(** every request ends: it is answered under its trace id, or the trace id is queued *)
Lemma handle_acts sent request h e : handler_ok h e -> exists r h' ops,
  handle sent request (h, e) = (Some r, (h', run_ep e ops)) /\ handler_ok h' (run_ep e ops)
  /\ Forall request_op ops /\ session_kept h h' e
  /\ match r with
     | Some v => pending h' = pending h /\ get $"t" v = JString <$> trace_of request
     | None => pending h' = pending h ++ [trace_of request]
     end.
Proof.
  intros Hok. unfold handle. case_bool_decide as Hn; cbn [negb].
  2: { eexists (Some _), h, []. split; [reflexivity|]. do 2 (split; [done|]).
    split; [apply session_kept_refl|]. split; [done|]. apply response_trace. }
  case_bool_decide as Hf.
  - unfold queue_next_packet, mbind, SM_bind.
    destruct (acts_session h e Hok) as (out & h1 & ops & -> & Hok1 & Hops & Hp & Hs & Hq).
    destruct out as [s|err|]; [|eexists (Some _), h1, ops; split; [reflexivity|];
      do 3 (split; [done|]); split; [unfold pending; by rewrite Hp|apply response_trace]|done].
    destruct Hq as [Hs1 Hlt]. unfold send_to_pump.
    set (pump := default (mkPump s [] true) (next_packet_requests h1)).
    assert (pump_session pump = s) as Hps.
    { unfold pump. destruct (next_packet_requests h1) as [p|] eqn:Hp1; [|done]. cbn.
      pose proof (handler_pump _ _ Hok1 p Hp1). congruence. }
    assert (requests pump = pending h) as Hreq.
    { unfold pump, pending. rewrite Hp. by destruct (next_packet_requests h). }
    destruct (running pump).
    + exists None, (mkHandler (session h1) (Some (mkPump (pump_session pump) (requests pump ++ [trace_of request]) true))), ops.
      split; [done|]. split; [|split; [done|split; [done|]]].
      * destruct Hok1 as [H1 H2 H3]. split; [done|done|]. intros p [= <-]. cbn. congruence.
      * unfold pending at 1. cbn. by rewrite Hreq.
    + eexists (Some _), h1, ops. split; [reflexivity|]. do 3 (split; [done|]).
      split; [unfold pending; by rewrite Hp|apply response_trace].
  - match goal with |- context [run_function sent ?f ?ps (h, e)] =>
      destruct (acts_function sent f ps h e Hok) as (out & h1 & ops & -> & Hok1 & Hops & Hp & Hs & Hq) end.
    destruct (respond (trace_of request) out) as [r|] eqn:Hr; [|by destruct out as [?|[??]|]].
    destruct (respond_trace _ _ _ Hr) as (v & -> & Hv). exists (Some v), h1, ops.
    do 4 (split; [done|]). split; [unfold pending; by rewrite Hp|done].
Qed.

(** ** Lemmas: steps of the connection *)

Definition connection_ok (c : Connection) : Prop := handler_ok (handler c) (endpoint c).

(** the trace id that the step [o] queues *)
Definition accepted (sent : list Z -> option str) (c : Connection) (o : srv_op) : list (option str) :=
  match o with
  | SrvLine line _ =>
    if reading_lines c then
      match from_str line with
      | Some (JObject m) =>
        match (handle sent (JObject m) (handler c, endpoint c)).1 with
        | Some None => [trace_of (JObject m)]
        | _ => []
        end
      | _ => []
      end
    else []
  | _ => []
  end.

(** the trace id that the step [o] of the pump answers, with the packet or the error *)
Definition answered (c : Connection) (o : srv_op) : list (option str * res str (list Z)) :=
  match o with
  | SrvPump _ =>
    match next_packet_requests (handler c) with
    | Some (mkPump s (trace :: _) true) =>
      match (conn_get_next_packet s (endpoint c)).1 with
      | Some result => [(trace, result)]
      | None => []
      end
    | _ => []
    end
  | _ => []
  end.

Fixpoint accepted_run (sent : list Z -> option str) (c : Connection) (ops : list srv_op) : list (option str) :=
  match ops with
  | [] => []
  | o :: t => accepted sent c o
      ++ match srv_step sent c o with Some c => accepted_run sent c t | None => [] end
  end.

Fixpoint answered_run (sent : list Z -> option str) (c : Connection) (ops : list srv_op)
    : list (option str * res str (list Z)) :=
  match ops with
  | [] => []
  | o :: t => answered c o ++ match srv_step sent c o with Some c => answered_run sent c t | None => [] end
  end.

Definition packets_of (answers : list (option str * res str (list Z))) : list (list Z) :=
  omap (fun a => match a.2 with Ok p => Some p | _ => None end) answers.

Lemma request_taken i e ops : Forall request_op ops -> taken_run i e ops = [].
Proof.
  intros H. revert e. induction H as [|o t Ho _ IH]; intros e; [done|]. cbn. rewrite IH, app_nil_r.
  by destruct o.
Qed.
Lemma responses_paired_witness :
  let ops := [ClTid; ClTid; ClRegister 1; ClRegister 0] in
  exists c, run_cl (SJ := serde_ref) connect ops = Some c
    /\ calls c = [mkCall 1 Waiting; mkCall 2 Waiting]
    /\ ((exists k t, calls c !! k = Some (mkCall t Waiting)
          /\ response_tid (result_response (Some $"2") JNull) = Some t)
        \/ unhandled (reader_line (SJ := serde_ref) example_line c).2 = [result_response (Some $"2") JNull]).
Proof.
  intros ops.
  destruct (responses_paired (SJ := serde_ref) ops example_line (result_response (Some $"2") JNull))
    as (c & Hc & _ & Hcase).
  - vm_compute. reflexivity.
  - apply (from_str_to_string (SerdeJson := serde_ref)). apply result_printable; [apply lit_valid|done].
  - exists c. split; [exact Hc|]. vm_compute in Hc. injection Hc as <-. split; [reflexivity|].
    destruct Hcase as [(k & t & H1 & H2 & _)|(_ & _ & H)]; [left; exists k, t; by split|right; exact H].
Defined.

Lemma closed_wakes_calls_witness :
  exists c1 c2, run_cl (SJ := serde_ref) connect [ClTid; ClRegister 0] = Some c1
    /\ run_cl (SJ := serde_ref) connect [ClTid; ClRegister 0; ClEnd; ClTid] = Some c2
    /\ calls c1 !! 0%nat = Some (mkCall 1 Waiting)
    /\ call_result 0 (reader_end c1) = Some (Err connection_closed).
Proof.
  destruct (closed_wakes_calls (SJ := serde_ref) [ClTid; ClRegister 0] [ClTid] 0 1 Waiting)
    as (c1 & c2 & H1 & H2 & H3 & _).
  - vm_compute. reflexivity.
  - exists c1, c2. split; [exact H1|]. split; [exact H2|].
    assert (calls c1 !! 0%nat = Some (mkCall 1 Waiting)) as Hk by (vm_compute in H1; injection H1 as <-; reflexivity).
    split; [exact Hk|]. apply H3, Hk.
Defined.
Lemma call_loop_pending {NB : NumBigint} send others d path data f n k err b r b' sent :
  (forall k, Forall is_packet (others k)) -> bus_inv b ->
  call_loop send others d path data f n k err b = Some (r, b', sent) ->
  pending_requests b' ⊆ pending_requests b.
Proof.
  intros Hops. revert k err b. induction n as [|n IH]; intros k err b Hinv; cbn [call_loop].
  { by intros [= _ <- _]. }
  destruct (new_transaction_cases send (device_address d) path data true b Hinv)
    as [(e & b1 & -> & Hi1 & Hp)|(b1 & -> & Hi1 & Hp & _)]; [intros [= _ <- _]; by rewrite Hp|].
  destruct (is_no_return (fn_ret f)).
  { intros [= _ <- _]. by eapply revoked_pending. }
  destruct (run_bus_inv (others k) b1 Hi1) as (b2 & Hr & Hi2). rewrite Hr.
  pose proof (packets_pending _ _ _ Hi1 (Hops k) Hr) as Hsub.
  pose proof (revoked_pending b b1 b2 _ Hp Hsub) as Hrev.
  destruct (response_of b2 _) as [resp|].
  - destruct (slice _ _ _); [destruct (extract_or_throw_result _ _); [|done]| |];
      by intros [= _ <- _].
  - destruct (fn_retransmittable f); cbn [negb]; [|by intros [= _ <- _]].
    intros Hc. etransitivity; [|exact Hrev]. eapply IH; [by apply revoke_inv|exact Hc].
Qed.

(** ** Properties *)

Section Properties.
Context {NB : NumBigint}.


(** the bytes after the path of an answer with a value *)
Definition value_answer (px : bool) (enc : list Z) : list Z := (if px then [0] else []) ++ enc.

Lemma extract_value f ty v enc : fn_ret f = RetValue ty -> codec v ty enc ->
  extract_or_throw_result f (value_answer (fn_posix f) enc) = Some (Ok (Some v)).
Proof.
  intros Hr (_ & _ & _ & Hread). unfold extract_or_throw_result, value_answer. rewrite Hr.
  destruct (fn_posix f); cbn [app].
  - unfold read_ubyte. cbn [from_slice reader_new data ep lookup list_lookup length Z.eqb negb].
    pose proof (Hread (S (S (length enc))) [0] [] ltac:(by right) ltac:(lia)) as H.
    rewrite app_nil_r in H. cbn [app length] in H. cbn [Nat.add]. by rewrite H.
  - pose proof (Hread (S (length enc)) [] [] ltac:(by right) ltac:(lia)) as H.
    rewrite app_nil_r in H. cbn [app length] in H. unfold from_slice, reader_new. by rewrite H.
Qed.

(** one round of a call that is answered while it waits *)
Lemma call_loop_answered send others d path data f n b wire rest :
  bus_inv b -> in_i 32 (from_address b) -> in_i 32 (device_address d) ->
  is_no_return (fn_ret f) = false -> (forall packet, send packet = None) ->
  others 0%nat = [DoPacket wire] ->
  (exists raw, get_valid_packet wire = Some raw
     /\ parsed_new raw = Ok (mkPacket raw (device_address d) (from_address b) (0 :: path ++ rest) None None)) ->
  (forall j u, j ∈ pending_requests b -> transactions b !! j = Some u -> tx_to u <> device_address d) ->
  exists b', call_loop send others d path data f (S n) 0 None b
             = (fun r => (r, b', 1%nat)) <$> extract_or_throw_result f rest
    /\ pending_requests b' = pending_requests b.
Proof.
  intros Hinv Hfa Hda Hnr Hsend Hoth (raw & Hv & Hn) Hno. cbn [call_loop].
  unfold new_transaction.
  destruct (to_packet_ok (device_address d) (from_address b) _ _ (append_bytes data)) as (pt & pf & _ & _ & ->).
  rewrite Hsend. unfold register. rewrite Hnr, Hoth.
  destruct (answer_delivered b (mkTransaction (device_address d) (from_address b) path true None) wire raw
    (mkPacket raw (device_address d) (from_address b) (0 :: path ++ rest) None None))
    as (b2 & Hp & Hresp & Hpend); [done|done|done|done| | |].
  { intros j u Hj Hu. apply bool_decide_false. cbn. intros (_ & Heq & _). by apply (Hno j u Hj Hu). }
  { apply bool_decide_true. cbn. split; [done|]. split; [done|]. by rewrite take_app_length. }
  unfold run_bus. cbn [foldM bus_step]. rewrite Hp. cbn [mbind res_bind].
  rewrite Hresp. cbn [payload]. rewrite slice_full by (cbn; rewrite length_app; lia).
  replace (drop (length path + 1) (0 :: path ++ rest)) with rest
    by (rewrite Nat.add_1_r; cbn [drop]; by rewrite drop_app_length).
  eexists. split; [reflexivity|]. cbn. rewrite Hpend. clear - Hinv.
  pose proof (inv_waiting b Hinv) as Hw. induction Hw as [|j l Hj _ IH]; [done|].
  rewrite filter_cons_True, IH; [done|]. apply waiting_lt in Hj. lia.
Qed.
(** the values of the response to a call, [None] for calls without one; a
    namespace is left to its own call *)
Definition reply_values (c : ServiceCall) : option (list RpcValue) :=
  let '(MkCall px result) := c in
  match result with
  | inl ReplyVoid => Some (if px then [VU8 0] else [])
  | inl (ReplyValue v) => Some (if px then [VU8 0; v] else [v])
  | inr (ErrPosix errno) => if px then Some [VU8 errno] else None
  | _ => None
  end.

Definition is_namespace (c : ServiceCall) : bool :=
  match c with MkCall _ (inl (ReplyNamespace _)) => true | _ => false end.

(** the bridge and a request to it *)
Definition reaches (br : UartbusServiceBridge) (req : ParsedUartBusPacket) (idx : Z) (enc : list Z) : Prop :=
  in_i 32 (from req) /\ in_i 32 (to req)
  /\ (target_address br = None \/ target_address br = Some (to req))
  /\ payload req = bridge_path br ++ [idx] ++ enc /\ parsed_new (raw_packet req) = Ok req.

(** a request that reaches the bridge is a call of the service *)
Lemma feed_packet_serve br req idx enc : reaches br req idx enc ->
  feed_packet br (raw_packet req)
  = serve (S (length (payload req))) req (length (bridge_path br)) (service br)
  /\ payload req !! length (bridge_path br) = Some idx
  /\ slice (E := never) (payload req) (length (bridge_path br) + 1) (length (payload req)) = Ok enc.
Proof.
  intros (Hf & Ht & Htg & Hp & Hn). unfold feed_packet. rewrite Hn.
  assert (match target_address br with Some addr => negb (addr =? to req) | None => false end = false) as ->.
  { destruct Htg as [->| ->]; [done|]. by rewrite Z.eqb_refl. }
  assert (starts_with (payload req) (bridge_path br) = true) as ->.
  { apply bool_decide_true. by rewrite Hp, take_app_length. }
  cbn [negb]. rewrite Nat.add_1_r. split; [done|]. split.
  - rewrite Hp, lookup_app_r, Nat.sub_diag by lia. done.
  - rewrite slice_full by (rewrite Hp, !length_app; cbn; lia).
    rewrite Hp, app_assoc, drop_app_length'; [done|rewrite length_app; cbn; lia].
Qed.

**********

■ WORK REQUEST
Every line above that holds the word "right" should be copied out.

■ OUTPUT OF THE EXERCISE
    destruct Hcase as [(k & t & H1 & H2 & _)|(_ & _ & H)]; [left; exists k, t; by split|right; exact H].
    pose proof (Hread (S (S (length enc))) [0] [] ltac:(by right) ltac:(lia)) as H.
  - pose proof (Hread (S (length enc)) [] [] ltac:(by right) ltac:(lia)) as H.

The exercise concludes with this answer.